2.3.   Requisitos necessários ao decretamento de providências cautelares

Os n.º 1 e 2 do artigo 120º do CPTA elencam os requisitos tradicionalmente reconhecidos como necessários ao decretamento de uma providência cautelar, sendo eles: o periculum in mora (perigo na demora), o fumus boni iuris (aparência de bom direito) e a proporcionalidade (ponderação dos interesses em presença).

Estes requisitos são cumulativos, pelo que a providência cautelar só poderá ser decretada quando todos se encontrarem preenchidos.


a) Periculum in mora

Dispõe a 1ª parte do n.º 1 do artigo 120º do CPTA que “as providências cautelares são adotadas quando haja fundado receio da constituição de uma situação de facto consumado ou da produção de prejuízos de difícil reparação para os interesses que o requerente visa assegurar no processo principal”.

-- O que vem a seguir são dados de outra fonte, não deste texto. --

(* ===== verification/VerifierCycles.v ===== *)
(** * The search for cyclic struct definitions is correct

    [check_struct_cycles] always finishes, reports only structs that lie on a
    cycle, and reports nothing only when the references between the local
    structs are well founded. *)

From S2P Require Import Prelude Address VmTypes VerifierStructural.

Section cycles.
Context `{PrefixHex} (module : VmModule).
Implicit Types (d : Dfs) (x y name : string) (e : VerificationError.t).

(** [x] has a field of the local struct type [y]. *)
Definition ref_edge x y : Prop :=
  ∃ def field, get_struct module x = Some def ∧ field ∈ sd_fields def ∧
    local_ref module field = Some y.

Definition reports_cycle e : Prop :=
  ∃ x, e = VerificationError.CyclicStructDefinition x ∧ tc ref_edge x x.

Notation grounded := (set_Forall (Acc (flip ref_edge))).

(** What a part of the search that runs below the struct [name] leaves behind. *)
Record dfs_ext name d d' : Prop := {
  ext_visiting : visiting d' = visiting d;
  ext_visited : visited d ⊆ visited d';
  ext_errors : dfs_errors d' = [] → dfs_errors d = [];
  ext_grounded : dfs_errors d' = [] → grounded (visited d) → grounded (visited d');
  ext_cycles e : set_Forall (λ x, rtc ref_edge x name) (visiting d) →
    e ∈ dfs_errors d' → e ∈ dfs_errors d ∨ reports_cycle e;
}.

Lemma dfs_ext_refl name d : dfs_ext name d d.
Proof. by split; auto. Qed.
Lemma dfs_ext_trans name d1 d2 d3 :
  dfs_ext name d1 d2 → dfs_ext name d2 d3 → dfs_ext name d1 d3.
Proof.
  intros [V1 S1 E1 G1 C1] [V2 S2 E2 G2 C2]. split; [congruence|set_solver|auto..].
  intros e Hs He. destruct (C2 e) as [?|?]; [by rewrite V1|done| |by right]. by apply C1.
Qed.
Lemma dfs_ext_edge name y d d' :
  ref_edge name y → dfs_ext y d d' → dfs_ext name d d'.
Proof.
  intros Hy [V1 S1 E1 G1 C1]. split; [done..|].
  intros e Hs. apply C1. intros x Hx. etrans; [by apply Hs|by apply rtc_once].
Qed.
Lemma dfs_ext_report name y d :
  ref_edge name y → y ∈ visiting d →
  dfs_ext name d (mkDfs (visiting d) (visited d)
    (dfs_errors d ++ [VerificationError.CyclicStructDefinition y])).
Proof.
  intros He Hy. split; simpl; try done.
  - by intros [??]%app_nil.
  - intros e Hs [?|Hin]%elem_of_app; [by left|right]. exists y. split; [set_solver|].
    apply tc_rtc_l with name; [by apply Hs|by apply tc_once].
Qed.

(** The names that can still be put on the path. *)
Definition fresh d : gset string := local_structs module ∖ visiting d.

(** What [struct_dfs] promises to its callers, with fuel [n]. *)
Definition dfs_spec (n : nat) (rec : string → Dfs → option Dfs) : Prop :=
  ∀ name d, name ∈ fresh d → size (fresh d) ≤ n →
    ∃ d', rec name d = Some d' ∧ dfs_ext name d d' ∧ name ∈ visited d'.

Lemma local_ref_local field y : local_ref module field = Some y → y ∈ local_structs module.
Proof. unfold local_ref. intros. repeat case_match; simplify_eq; by case_bool_decide. Qed.

Lemma fresh_eq d d' : visiting d' = visiting d → fresh d' = fresh d.
Proof. unfold fresh. by intros ->. Qed.

Lemma dfs_fields_spec n rec name fields d :
  dfs_spec n rec → size (fresh d) ≤ n →
  (∀ f y, f ∈ fields → local_ref module f = Some y → ref_edge name y) →
  ∃ d', dfs_fields module rec fields d = Some d' ∧ dfs_ext name d d' ∧
    (dfs_errors d' = [] → ∀ f y, f ∈ fields → local_ref module f = Some y → y ∈ visited d').
Proof.
  intros Hrec. revert d. induction fields as [|f fields IH]; intros d Hn Hedge; simpl.
  { exists d. split_and!; [done|apply dfs_ext_refl|set_solver]. }
  assert (∃ d1, match local_ref module f with
      | Some ty_name =>
          if bool_decide (ty_name ∈ visiting d)
          then Some (mkDfs (visiting d) (visited d)
                 (dfs_errors d ++ [VerificationError.CyclicStructDefinition ty_name]))
          else if bool_decide (ty_name ∈ visited d) then Some d
          else rec ty_name d
      | None => Some d
      end = Some d1 ∧ dfs_ext name d d1 ∧
      (dfs_errors d1 = [] → ∀ y, local_ref module f = Some y → y ∈ visited d1))
    as (d1 & -> & Hext1 & Hin1).
  { destruct (local_ref module f) as [y|] eqn:Hf.
    - assert (Hy : ref_edge name y) by (eapply Hedge; [left|done]).
      repeat case_bool_decide.
      + eexists. split_and!; [done|by apply dfs_ext_report|]. by intros [??]%app_nil.
      + exists d. split_and!; [done|apply dfs_ext_refl|]. intros _ ??. by simplify_eq.
      + destruct (Hrec y d) as (d1 & -> & ? & ?); [|done|].
        { apply elem_of_difference. split; [by eapply local_ref_local|done]. }
        exists d1. split_and!; [done|by eapply dfs_ext_edge|]. intros _ ??. by simplify_eq.
    - exists d. split_and!; [done|apply dfs_ext_refl|done]. }
  simpl. destruct (IH d1) as (d2 & -> & Hext2 & Hin2).
  { by rewrite (fresh_eq _ _ (ext_visiting _ _ _ Hext1)). }
  { intros ????. eapply Hedge; [by right|done]. }
  exists d2. split_and!; [done|by eapply dfs_ext_trans|].
  intros He f' y [->|Hf']%elem_of_cons Hy; [|by eapply Hin2].
  apply (ext_visited _ _ _ Hext2), Hin1; [|done]. by apply (ext_errors _ _ _ Hext2).
Qed.

Lemma struct_dfs_spec n : dfs_spec n (struct_dfs module n).
Proof.
  induction n as [|n IH]; intros name d Hname Hn.
  { assert (size (fresh d) = 0) as Hz by lia. apply size_empty_inv in Hz. set_solver. }
  cbn [struct_dfs]. set (d0 := mkDfs ({[name]} ∪ visiting d) (visited d) (dfs_errors d)).
  assert (Hn0 : size (fresh d0) ≤ n).
  { enough (size (fresh d0) < size (fresh d)) by lia. apply subset_size.
    unfold fresh in *. simpl. set_solver. }
  assert (∃ d1, match get_struct module name with
      | Some def => dfs_fields module (struct_dfs module n) (sd_fields def) d0
      | None => Some d0
      end = Some d1 ∧ dfs_ext name d0 d1 ∧
      (dfs_errors d1 = [] → ∀ y, ref_edge name y → y ∈ visited d1))
    as (d1 & -> & [V S E G C] & Hin).
  { destruct (get_struct module name) as [def|] eqn:Hdef.
    - destruct (dfs_fields_spec n (struct_dfs module n) name (sd_fields def) d0)
        as (d1 & -> & Hext & Hin); [done..| |].
      { intros f y Hf Hy. by exists def, f. }
      exists d1. split_and!; [done..|]. intros He y (def' & f & ? & ? & ?).
      simplify_eq. by eapply Hin.
    - exists d0. split_and!; [done|apply dfs_ext_refl|].
      intros _ y (def' & f & ? & _). by simplify_eq. }
  eexists. split; [done|]. subst d0. simpl in *. split; [|set_solver]. split; simpl; auto.
  - rewrite V. unfold fresh in Hname. set_solver.
  - set_solver.
  - intros He Hg x [->%elem_of_singleton|Hx]%elem_of_union; [|by apply G].
    constructor. intros y Hy. apply G; auto.
  - intros e Hs. apply C. intros x [->%elem_of_singleton|Hx]%elem_of_union; [done|by apply Hs].
Qed.

Lemma size_local_structs : size (local_structs module) ≤ dfs_fuel module.
Proof.
  unfold local_structs, dfs_fuel. rewrite <-(length_fmap sd_name).
  induction (sd_name <$> mod_structs module) as [|x l IH]; [done|].
  rewrite list_to_set_cons; cbn [length]. rewrite size_union_alt, size_singleton.
  assert (list_to_set l ∖ {[x]} ⊆ (list_to_set l : gset string)) as ?%subseteq_size by set_solver.
  lia.
Qed.

Lemma dfs_structs_spec structs d :
  (∀ s, s ∈ structs → sd_name s ∈ local_structs module) → visiting d = ∅ →
  ∃ d', dfs_structs module structs d = Some d' ∧
    (dfs_errors d' = [] → dfs_errors d = []) ∧
    (dfs_errors d' = [] → grounded (visited d) →
      grounded (visited d') ∧ visited d ⊆ visited d' ∧
      ∀ s, s ∈ structs → sd_name s ∈ visited d') ∧
    (∀ e, e ∈ dfs_errors d' → e ∈ dfs_errors d ∨ reports_cycle e).
Proof.
  revert d. induction structs as [|s structs IH]; intros d Hl Hv; simpl.
  { exists d. split_and!; auto; set_solver. }
  assert (∃ d1, (if bool_decide (sd_name s ∈ visited d) then Some d
      else struct_dfs module (dfs_fuel module) (sd_name s) d) = Some d1 ∧
      dfs_ext (sd_name s) d d1 ∧ sd_name s ∈ visited d1) as (d1 & -> & [V S E G C] & Hin).
  { case_bool_decide; [exists d; split_and!; [done|apply dfs_ext_refl|done]|].
    apply struct_dfs_spec.
    - unfold fresh. rewrite Hv. rewrite difference_empty_L. apply Hl. left.
    - unfold fresh. rewrite Hv, difference_empty_L. apply size_local_structs. }
  simpl. destruct (IH d1) as (d2 & -> & E2 & G2 & C2); [set_solver|by rewrite V|].
  exists d2. split_and!; [done|by auto| |].
  - intros He Hg. destruct (G2 He (G (E2 He) Hg)) as (? & ? & ?).
    split_and!; [done|set_solver|]. intros s' [->|?]%elem_of_cons; [set_solver|auto].
  - intros e [?|?]%C2; [|by right]. apply C; [|done]. rewrite Hv. by intros ??%not_elem_of_empty.
Qed.

Lemma struct_in_local s : s ∈ mod_structs module → sd_name s ∈ local_structs module.
Proof. intros Hs. unfold local_structs. apply elem_of_list_to_set, list_elem_of_fmap. by exists s. Qed.

(** The search never runs out of fuel. *)
Lemma dfs_structs_total : is_Some (dfs_structs module (mod_structs module) (mkDfs ∅ ∅ [])).
Proof.
  destruct (dfs_structs_spec (mod_structs module) (mkDfs ∅ ∅ []))
    as (d & -> & _); [apply struct_in_local|done|by eexists].
Qed.

Lemma check_struct_cycles_wf : check_struct_cycles module = [] → well_founded (flip ref_edge).
Proof.
  unfold check_struct_cycles.
  destruct (dfs_structs_spec (mod_structs module) (mkDfs ∅ ∅ []))
    as (d & -> & _ & Hg & _); [apply struct_in_local|done|].
  intros He. destruct (Hg He) as (Hacc & _ & Hin); [by intros ??%not_elem_of_empty|].
  intros x. constructor. intros y (def & f & Hx & ? & ?).
  assert (Acc (flip ref_edge) x) as Hax.
  { apply find_first_Some in Hx as (Hx & Heq%String.eqb_eq). subst x. auto. }
  apply (Acc_inv Hax). by exists def, f.
Qed.

Lemma check_struct_cycles_reports e :
  e ∈ check_struct_cycles module → reports_cycle e.
Proof.
  unfold check_struct_cycles.
  destruct (dfs_structs_spec (mod_structs module) (mkDfs ∅ ∅ []))
    as (d & -> & _ & _ & Hc); [apply struct_in_local|done|].
  intros [?%not_elem_of_nil|?]%Hc; done.
Qed.
End cycles.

Estamos aqui perante o requisito designado como periculum in mora ou perigo na demora que tem a ver com o fundado receio de ocorrência de um dano ou lesão na esfera do requerente, em resultado da demora “normal” da ação principal.

Quer isto dizer que este requisito se encontra preenchido quando exista fundado receio de que, quando a ação principal terminar e em face de circunstâncias entretanto ocorridas, a sentença proferida seja já extemporânea e impossível de executar ou se tenham já produzido danos de difícil reparação.

Nos casos acima referidos o requerente carece, portanto, de uma medida que solucione a situação a título provisório.

Desta forma, como ensina Mário Aroso Almeida “se não falharem os demais critérios de que depende a concessão da providência, ela deve ser, pois, concedida desde que os factos concretos alegados pelo requerente inspirem o fundado receio de que, se a providência for recusada, se tornará depois impossível, no caso de o processo principal vir a ser julgado procedente, proceder à reintegração, no plano dos factos, da situação conforme à legalidade”.[5]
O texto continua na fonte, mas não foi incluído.